In the meantime we learned we shared another passion: classic Hollywood movies. 

I don’t remember which of us suggested that we start a podcast about old movies, but I’m certain Emilie was the brains of the venture when we were first exploring the possibility. In workshopping the idea, we laid out several ground rules: the movies we discussed on the podcast had to explore women and/or social justice topics in some way, and they had to have been made prior to 1962. Above all, the podcast had to be fun. We both had enough stressors in our lives; the podcast had to fuel our creativity and our friendship, not become just another obligation that kept us from artistic work. 

And so in July 2016 we released the first three episodes of the Screen Sirens podcast. Back then we recorded the episodes twice each month in a conference room down the hall from our offices. As other commitments and opportunities emerged and we each moved on to other jobs, we began recording the podcast monthly and remotely in the evenings after our kids’ bedtimes. 

Ours is a partnership that’s based on mutual support and encouragement, rather than on collaborative writing projects a la Rodgers and Hammerstein. The podcast’s regular schedule has reinforced our original intentions to support each other’s writing life.
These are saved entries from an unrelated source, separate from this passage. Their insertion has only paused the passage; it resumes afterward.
(** ** Large pastes come back *)
Fixpoint insert_by_byte_start (e : UserTextElement) (es : list UserTextElement) : list UserTextElement :=
  match es with
  | [] => [e]
  | e' :: es' => if byte_start e <=? byte_start e' then e :: es else e' :: insert_by_byte_start e es'
  end.
Definition sort_by_byte_start (es : list UserTextElement) : list UserTextElement := foldr insert_by_byte_start [] es.
Definition index_pastes (pending : list (rstring * rstring)) : gmap rstring (list rstring) :=
  foldl (λ m p, <[p.1 := default [] (m !! p.1) ++ [p.2]]> m) ∅ pending.
Fixpoint expand_elements (s : rstring) (es : list UserTextElement) (pending : gmap rstring (list rstring)) (cursor : N) (rebuilt : rstring)
    (rebuilt_elements : list UserTextElement) : option (N * rstring * list UserTextElement) :=
  match es with
  | [] => Some (cursor, rebuilt, rebuilt_elements)
  | e :: es =>
      let start := N.min (byte_start e) (blen s) in
      let stop := N.min (byte_end e) (blen s) in
      if stop <? start then expand_elements s es pending cursor rebuilt rebuilt_elements
      else
        gap ← if cursor <? start then slice s cursor start else Some [];
        elem_text ← slice s start stop;
        let rebuilt := rebuilt ++ gap in
        let label := placeholder e s in
        match (ph ← label; queue ← pending !! ph; match queue with actual :: queue => Some (ph, actual, queue) | [] => None end) with
        | Some (ph, actual, queue) => expand_elements s es (<[ph := queue]> pending) stop (rebuilt ++ actual) rebuilt_elements
        | None =>
            let new_start := blen rebuilt in
            let new_end := blen (rebuilt ++ elem_text) in
            let label := match label with Some p => p | None => elem_text end in
            expand_elements s es pending stop (rebuilt ++ elem_text) (rebuilt_elements ++ [mk_user_element new_start new_end (Some label)])
        end
  end.
Definition expand_pending_pastes (s : rstring) (es : list UserTextElement) (pending : list (rstring * rstring)) :
    option (rstring * list UserTextElement) :=
  if bool_decide (pending = []) || bool_decide (es = []) then Some (s, es)
  else
    '(cursor, rebuilt, rebuilt_elements) ← expand_elements s (sort_by_byte_start es) (index_pastes pending) 0 [] [];
    tail ← if cursor <? blen s then slice s cursor (blen s) else Some [];
    Some (rebuilt ++ tail, rebuilt_elements).
Definition current_text_with_pending (c : ChatComposer) : option rstring :=
  if bool_decide (pastes c = []) then Some (current_text c)
  else fst <$> expand_pending_pastes (current_text c) (current_text_elements c) (pastes c).
Definition trim_element (trimmed_start trimmed_end : N) (trimmed : rstring) (e : UserTextElement) : option UserTextElement :=
  let start := byte_start e in
  let stop := byte_end e in
  if (stop <=? trimmed_start) || (trimmed_end <=? start) then None
  else
    let new_start := start - trimmed_start in
    let new_end := N.min (stop - trimmed_start) (blen trimmed) in
    if new_end <=? new_start then None else Some (mk_user_element new_start new_end (slice trimmed new_start new_end)).
Definition trim_text_elements (original trimmed : rstring) (es : list UserTextElement) : list UserTextElement :=
  if bool_decide (trimmed = []) || bool_decide (es = []) then []
  else
    let trimmed_start := blen original - blen (trim_start original) in
    omap (trim_element trimmed_start (sat_add trimmed_start (blen trimmed)) trimmed) es.
(* ===== verification/EventMapping.v ===== *)
(** * What an item of the conversation is to the user ([core/src/event_mapping.rs])

    A message of the model's transcript read as a turn item: a message of the user (unless the agent
    injected it), a prompt of a hook, an answer, a reasoning, a search.  An identity that the code
    draws at random is the argument [uuid]; the reader of a hook prompt is a parameter. *)
From S2P Require Import Prelude RustStr Utf8 Utf8Text Truncation ResponseItem KeyInput TextArea Attachments.

(** ** Data ([protocol/src/items.rs], [protocol/src/user_input.rs]) *)
Inductive UserInput :=
| UText (text : rstring) (text_elements : list UserTextElement)
| UImage (image_url : rstring) (detail : option ImageDetail)
| ULocalImage (path : rstring) (detail : option ImageDetail)
| USkill (name path : rstring)
| UMention (name path : rstring)
| ULocalFile (path : rstring)
| UUploadedFile (file_id mime_type filename source_path : rstring).
Record HookPromptFragment := mk_fragment { fragment_text : rstring; hook_run_id : rstring }.
(** The citation of an agent message, which is filled in elsewhere, is left out. *)
Inductive TurnItem :=
| TUserMessage (id : rstring) (content : list UserInput)
| THookPrompt (id : rstring) (fragments : list HookPromptFragment)
| TAgentMessage (id : rstring) (content : list rstring) (phase : option MessagePhase)
| TReasoning (id : rstring) (summary_text raw_content : list rstring)
| TWebSearch (id query : rstring) (action : WebSearchAction)
| TImageGeneration (id status : rstring) (revised_prompt : option rstring) (result : rstring) (saved_path : option rstring).
(** [UserMessageItem::message] *)
Definition message (content : list UserInput) : rstring :=
  concat ((λ c, match c with UText text _ => text | _ => [] end) <$> content).

(** ** Tags around images ([protocol/src/models.rs]) *)
Definition IMAGE_OPEN_TAG : rstring := lit "<image>".
Definition IMAGE_CLOSE_TAG : rstring := lit "</image>".
Definition LOCAL_IMAGE_OPEN_TAG_PREFIX : rstring := lit "<image name=".
Definition is_local_image_open_tag_text (text : rstring) : bool :=
  match strip_prefix LOCAL_IMAGE_OPEN_TAG_PREFIX text with Some rest => ends_with rest (lit ">") | None => false end.
Definition is_image_open_tag_text (text : rstring) : bool := bool_decide (text = IMAGE_OPEN_TAG).
Definition is_image_close_tag_text (text : rstring) : bool := bool_decide (text = IMAGE_CLOSE_TAG).
Definition is_local_image_close_tag_text (text : rstring) : bool := is_image_close_tag_text text.

(** ** Details of a search ([core/src/web_search.rs]) *)
Definition search_action_detail (query : option rstring) (queries : option (list rstring)) : rstring :=
  match query with
  | Some (c :: q) => c :: q
  | _ =>
      let first := match queries with Some (q :: _) => q | _ => [] end in
      if match queries with Some (_ :: _ :: _) => negb (bool_decide (first = [])) | _ => false end then first ++ lit " ..." else first
  end.
Definition web_search_action_detail (action : WebSearchAction) : rstring :=
  match action with
  | WSearch query queries => search_action_detail query queries
  | WOpenPage url => default [] url
  | WFindInPage (Some url) (Some pattern) => lit "'" ++ pattern ++ lit "' in " ++ url
  | WFindInPage None (Some pattern) => lit "'" ++ pattern ++ lit "'"
  | WFindInPage (Some url) None => url
  | WFindInPage None None | WOther => []
  end.

(** ** Mapping *)
Section mapping.
Context (from_xml : rstring → option (rstring * rstring)).
Definition parse_hook_prompt_fragment (text : rstring) : option HookPromptFragment :=
  '(text, hook_run_id) ← from_xml (trim text);
  if bool_decide (trim hook_run_id = []) then None else Some (mk_fragment text hook_run_id).
Fixpoint visible_fragments (content : list ContentItem) : option (list HookPromptFragment) :=
  match content with
  | [] => Some []
  | InputText text :: content =>
      match parse_hook_prompt_fragment text with
      | Some fragment => cons fragment <$> visible_fragments content
      | None => if is_standard_contextual_user_text text then visible_fragments content else None
      end
  | _ => None
  end.
Definition parse_visible_hook_prompt_message (uuid : rstring) (id : option rstring) (content : list ContentItem) : option TurnItem :=
  fragments ← visible_fragments content;
  if bool_decide (length fragments = 0) then None else Some (THookPrompt (default uuid id) fragments).
Definition is_input_image (c : option ContentItem) : bool := match c with Some (InputImage _ _) => true | _ => false end.
Definition user_input (all : list ContentItem) (idx : nat) (c : ContentItem) : list UserInput :=
  match c with
  | InputText text =>
      if ((is_local_image_open_tag_text text || is_image_open_tag_text text) && is_input_image (all !! S idx))
         || ((0 <? idx) && (is_local_image_close_tag_text text || is_image_close_tag_text text) && is_input_image (all !! (idx - 1)))
      then [] else [UText text []]
  | InputImage image_url detail => [UImage image_url detail]
  | _ => []
  end.
Definition parse_user_message (uuid : rstring) (content : list ContentItem) : option TurnItem :=
  if is_contextual_user_message_content from_xml content then None
  else Some (TUserMessage uuid (concat (imap (user_input content) content))).
Definition parse_agent_message (uuid : rstring) (id : option rstring) (content : list ContentItem) (phase : option MessagePhase) : TurnItem :=
  TAgentMessage (default uuid id) (omap (λ c, match c with InputText text | OutText text => Some text | _ => None end) content) phase.
Definition parse_turn_item (uuid : rstring) (item : ResponseItem) : option TurnItem :=
  match item with
  | Message id role content phase =>
      if bool_decide (role = lit "user") then
        match parse_visible_hook_prompt_message uuid id content with Some t => Some t | None => parse_user_message uuid content end
      else if bool_decide (role = lit "assistant") then Some (parse_agent_message uuid id content phase) else None
  | Reasoning id summary content _ =>
      Some (TReasoning id ((λ s, match s with SummaryText text => text end) <$> summary)
              ((λ c, match c with ReasoningText text | RText text => text end) <$> default [] content))
  | WebSearchCall id _ (Some action) => Some (TWebSearch (default [] id) (web_search_action_detail action) action)
  | WebSearchCall id _ None => Some (TWebSearch (default [] id) [] WOther)
  | ImageGenerationCall id status revised_prompt result => Some (TImageGeneration id status revised_prompt result None)
  | _ => None
  end.
(** [parse_turn_item(item)] is a [TurnItem::UserMessage], with this text. *)
Definition user_text (item : ResponseItem) : option rstring :=
  match parse_turn_item [] item with Some (TUserMessage _ content) => Some (message content) | _ => None end.

(** ** Lemmas *)
Lemma visible_fragments_contextual content fragments : visible_fragments content = Some fragments → fragments ≠ [] →
  is_contextual_user_message_content from_xml content = true.
Proof using Type.
  revert fragments. unfold is_contextual_user_message_content.
  induction content as [|[text| | | |] content IH]; intros fragments; cbn; [by intros [= <-]| |done..].
  unfold parse_hook_prompt_fragment, is_hook_prompt_fragment. destruct (from_xml (trim text)) as [[t run]|]; cbn; [case_bool_decide|]; cbn; [| |].
  1, 3: destruct (is_standard_contextual_user_text text); [done|done].
  done.
Qed.
(** The real messages of the user are the items of its role without injected context. *)
Lemma user_text_spec item : is_Some (user_text item) ↔
  ∃ id content phase, item = Message id (lit "user") content phase ∧ is_contextual_user_message_content from_xml content = false.
Proof using Type.
  unfold user_text. destruct item as [id role content phase|??? |? ? ? ?|? ? ? ? ?|? ? ? ? ?|? ?|? ? ? ? ?|? ? ?|? ? ? ?|id st [?|]|? ? ? ?|?| |?|]; cbn;
    try (by split; [by intros [? ?]|by intros (? & ? & ? & ? & ?)]).
  destruct (decide (role = lit "user")) as [->|Hr].
  2: { rewrite bool_decide_eq_false_2 by done. split; [|by intros (? & ? & ? & [= -> -> -> ->] & ?)]. case_bool_decide; by intros [? ?]. }
  rewrite bool_decide_eq_true_2 by done. unfold parse_visible_hook_prompt_message, parse_user_message.
  destruct (is_contextual_user_message_content from_xml content) eqn:Ec.
  - split; [|intros (? & ? & ? & [= <- <- <-] & ?); congruence]. destruct (visible_fragments content) as [fragments|]; cbn; [|by intros [? ?]].
    case_bool_decide; by intros [? ?].
  - split; [intros _; by eexists _, _, _|]. intros _. destruct (visible_fragments content) as [fragments|] eqn:Ef; cbn; [|by eexists].
    case_bool_decide as Hl; [by eexists|]. exfalso. apply visible_fragments_contextual in Ef; [congruence|]. by intros ->.
Qed.
End mapping.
We continue to share calls for pitches, hold each other accountable for deadlines, celebrate submissions, commiserate over rejections, and report when we’re having a breakthrough on a particularly difficult piece or element of craft. We exchange texts and emails, but we also talk about writing — our struggles, plans, and goals — before we hit the record button during on our monthly podcast recording calls. 

Preparing for and producing content for the podcast has given us both the opportunity to engage with storytelling techniques outside of our usual genres and forms, and promoting it forces us to practice balancing deadlines and flexibility. 

Treating the podcast as a purely joyous joint venture has helped us both see it as an act of self-expression for its own sake. Except for our own loose parameters, there’s no one telling us which movies we should watch and discuss, and so we enjoy the act of researching, watching, and creating. We also enjoy the end product. 

Most importantly, the podcast keeps us accountable to each other. In each episode, Emilie’s role is to keep us moving through the basic script and my goal is to make Emilie laugh. Together, we produce something succinct and fun every month, giving us a sense of accomplishment in having completed something together.

This spring, we switched podcast platforms (no small feat for a couple of amateurs!). I found myself one Saturday morning double-checking all the new connections and feeds to make sure everything was working correctly, and I was struck with a feeling of pride. Despite job changes, moves, and new babies — not to mention a global pandemic and its many long-lasting consequences — Emilie and I have stuck with our joint project for five seasons, and at this rate we’re not likely to give up any time soon. The podcast and our partnership might shift and change to accommodate future life changes, but the Sirens, like the movies, are forever.